Bernard Vidal avait lancé une galerie «from scratch». Lancer une galerie pour vendre des choses, des objets, des rêves dont personne n’a vraiment besoin, est une aventure incroyable. Opérer ce lancement à l’exact moment où le marché de l’art connaît une crise sans précédent dans un univers économique qui lui-même vient de rencontrer la première crise économique depuis l’après-guerre, ce n’est pas seulement audacieux, c’est grandiose. «Il fallait le faire ». Il l’a fait. Et ça a marché. Il a réussi à constituer, en roulant sur ce chemin à peine carrossable du marché de l’art, un portefeuille d’artistes de première qualité. Solides. Intéressants. Charmants parfois. Saisissants toujours.

 

C’est un peu de cette aventure qu’il livre dans un livre qui se lit d’une traite. Une aventure humaine, si humaine. L’art ce n’est pas franchement réductible à des plans à cinq ans ou des budgets prévisionnels. Trop humain. Alors, il a eu raison le Galeriste de raconter par portraits et caractères ce dont sa vie a été faite. Le Galeriste, dans cette série de petits récits, n’est pas dans l’univers des ventes à millions, il est dans celui, difficile des vrais collectionneurs et des peintres qui ne tonitruent pas. Il faut lire les dialogues entre le Galeriste qu’on confond avec un confesseur et ses collectionneurs dont on ne sait s’ils viennent à la rencontre d’une œuvre ou d’un peu de chaleur humaine. Il a bonne mine, le Galeriste, lorsqu’il a fait percer un jeune artiste qui lui claque ensuite entre les doigts pour aller vers des « galeries de renom ». Il lui faut beaucoup de sérénité aussi pour éconduire les artistes du dimanche ou l’artiste dont la passion est de représenter des pénis hyperréalistes, grandeur nature ou priappiques.

  

Il découvrira progressivement les coups fourrés et les coups durs. L’argent dont on voudrait éviter qu’il devienne une obsession mais qu’il faut bien aller chercher quand le collectionneur, parti avec une œuvre «à l’essai», ne veut plus la rendre et devient injoignable. L’argent qui vient d’une note critique donnée par la bonne personne à la bonne œuvre et le critique dont on ne veut pas imaginer qu’il est animé par d’autres intentions que celles de la passion pour l’art, l’artiste et les œuvres.

 

Quoiqu’il en soit de la réputation sulfureuse de certains acteurs ou de certains marchés, Bernard Vidal ne nous entraîne pas dans des enquêtes policières ou des récits d’arnaques de petite ou de grande envergure. Le Galeriste donne à savourer des moments de joie pure, de rencontres lumineuses et de découvertes hasardeuses.

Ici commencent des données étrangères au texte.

(** [C28] Printing while receiving loses samples. Asked for all sets (-1), on the
    server's reply, [pm_get_and_print_data_paraver] ends with 1 and reads the reply to its last byte,
    but it counts a sample before it compares the count with the bounds of the sets:
    of an aggregate counter the last sample is not written, and of a counter of lines
    only the samples that come first are, without the last of them, as those of the
    first line if that is selected. *)
Theorem stream_drops_samples cl ls xs lines date u rest :
  whole (ct_sock cl) → (4 ≤ space (ct_sock cl))%nat → samples_ok xs → receivable ls xs → ls ≠ [] →
  timed cl (length xs) → next_timing (ct_measures cl) = Z.of_nat (length xs) →
  line_mask (ct_lines cl) = ls → length lines = length (ct_lines cl) →
  let agg := negb (ct_aggregate cl =? 0) in
  let flat := concat (owed agg ls <$> xs) in
  inbox (ct_sock cl) = get_reply flat (totals (lengths xs)) (length ls) ++ rest →
  let written event := stamped event (trace_step cl u xs) lzero (take (length (concat xs) - 1) flat) in
  let rows := if agg then written 500000009
              else match first_line lines ls with Some l => written (500000010 + l) | None => [] end in
  ∃ cl', pm_get_and_print_data_paraver date lines (-1) u cl = (Ok (1, mkTrace date (trace_total cl u xs) u rows), cl') ∧
    inbox (ct_sock cl') = rest.
Proof.
  intros Hw Hs Hok Hrc Hne Ht Hn Hm Hl agg flat Hi written rows.
  destruct (get_reply_sizes cl ls xs rest Hw Hs Hrc Hne Hi) as (k & E & W & I).
  fold agg in I. fold flat in I.
  pose proof (sized_holds cl ls xs k Hrc Hne Ht) as H. set (c2 := upd_energy _ _) in H. set (c1 := sized cl ls xs k) in *.
  assert (Forall double_ok flat) as Hv by by apply all_owed_ok.
  pose proof (h_total _ _ _ H) as Htot.
  assert (total_interval c1 = Ok (Z.of_nat (length (concat xs)))) as Hint by exact (total_interval_ok _ _ _ H).
  destruct (trace_opening c1 xs u Ht Hint Hn Htot) as [Ee Ei].
  assert (sets_at c1 0 = Ok 0) as Hs0 by exact (sets_at_ok c2 ls xs 0 H ltac:(lia)).
  assert (sets_at c1 (Z.of_nat (length xs)) = Ok (Z.of_nat (length (concat xs)))) as Hsn.
  { pose proof (sets_at_ok c2 ls xs (length xs) H ltac:(lia)) as Hx. by rewrite firstn_all in Hx. }
  unfold pm_get_and_print_data_paraver. rewrite (bind_Ok _ _ _ _ _ E).
  rewrite (bind_Ok get _ c1 c1 c1 eq_refl). change (if -1 =? -1 then None else Some (-1)) with (@None Z).
  rewrite (lift_Ok _ _ _ _ Ee). fold (trace_total c1 u xs). rewrite (lift_Ok _ _ _ _ Ei).
  change (trace_total c1 u xs) with (trace_total cl u xs). change (trace_step c1 u xs) with (trace_step cl u xs).
  pose proof (set_bounds_all c2 ls xs H) as Hb. change (set_bounds c2 (-1)) with (set_bounds c1 (-1)) in Hb. rewrite Hb.
  change (ct_aggregate c1) with (ct_aggregate cl). fold agg.
  change (watts_size (energy (ct_measures c1))) with (Z.of_nat (length flat)). rewrite Nat2Z.id.
  change (start_time c1 (-1)) with (Ok lzero). unfold rows. destruct agg eqn:Ea.
  - destruct (stream_aggregate_ok flat c1 0 0 (Z.of_nat (length (concat xs))) lzero (trace_step cl u xs) rest W I Hv)
      as (k' & E' & _ & I' & _).
    erewrite bind_Ok by (rewrite (lift_Ok _ _ _ _ eq_refl), (lift_Ok _ _ _ _ Hs0), (lift_Ok _ _ _ _ Hsn); exact E').
    exists (set_ct_sock k' c1). split; [|exact I']. rewrite kept_from_0 by lia. unfold written.
    by replace (Z.to_nat (Z.of_nat (length (concat xs)) - 1 - 0)) with (length (concat xs) - 1)%nat by lia.
  - assert (length lines = length (ct_lines c1)) as Hl1 by exact Hl. subst ls.
    destruct (select_lines_ok c1 lines Hl1 (h_lines _ _ _ H)) as (ind & Es & Hsnd & Hind).
    destruct (stream_lines_all (length (concat xs)) (length (line_mask (ct_lines cl))) flat c1 ind (trace_step cl u xs) rest)
      as (k' & E' & I'); [exact (length_owed_all _ _)|lia|done..|].
    erewrite bind_Ok by (rewrite (lift_Ok _ _ _ _ Es), (lift_Ok _ _ _ _ Hint), (lift_Ok _ _ _ _ eq_refl),
                           (lift_Ok _ _ _ _ Hs0), (lift_Ok _ _ _ _ Hsn); exact E').
    exists (set_ct_sock k' c1). split; [|exact I'].
    by rewrite (line_to_print_0 c1 lines ind Hsnd Hind (proj2 Hrc) Hne).
Qed.
End Streaming.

Il raconte les pudeurs de collectionneurs, les désirs d’art et les personnalités qui se découvrent au rythme de leurs achats.

 

Si on est un collectionneur, il faut le lire, c’est un miroir qu’il nous tend. Si on est un simple spectateur, il faut le lire parce que le charme est là, dans les histoires, dans l’écriture, toujours maîtrisée et fine, ainsi que dans la musique à la fois douce et fragile, et forte et violente, celle d’une passion : «être Galeriste».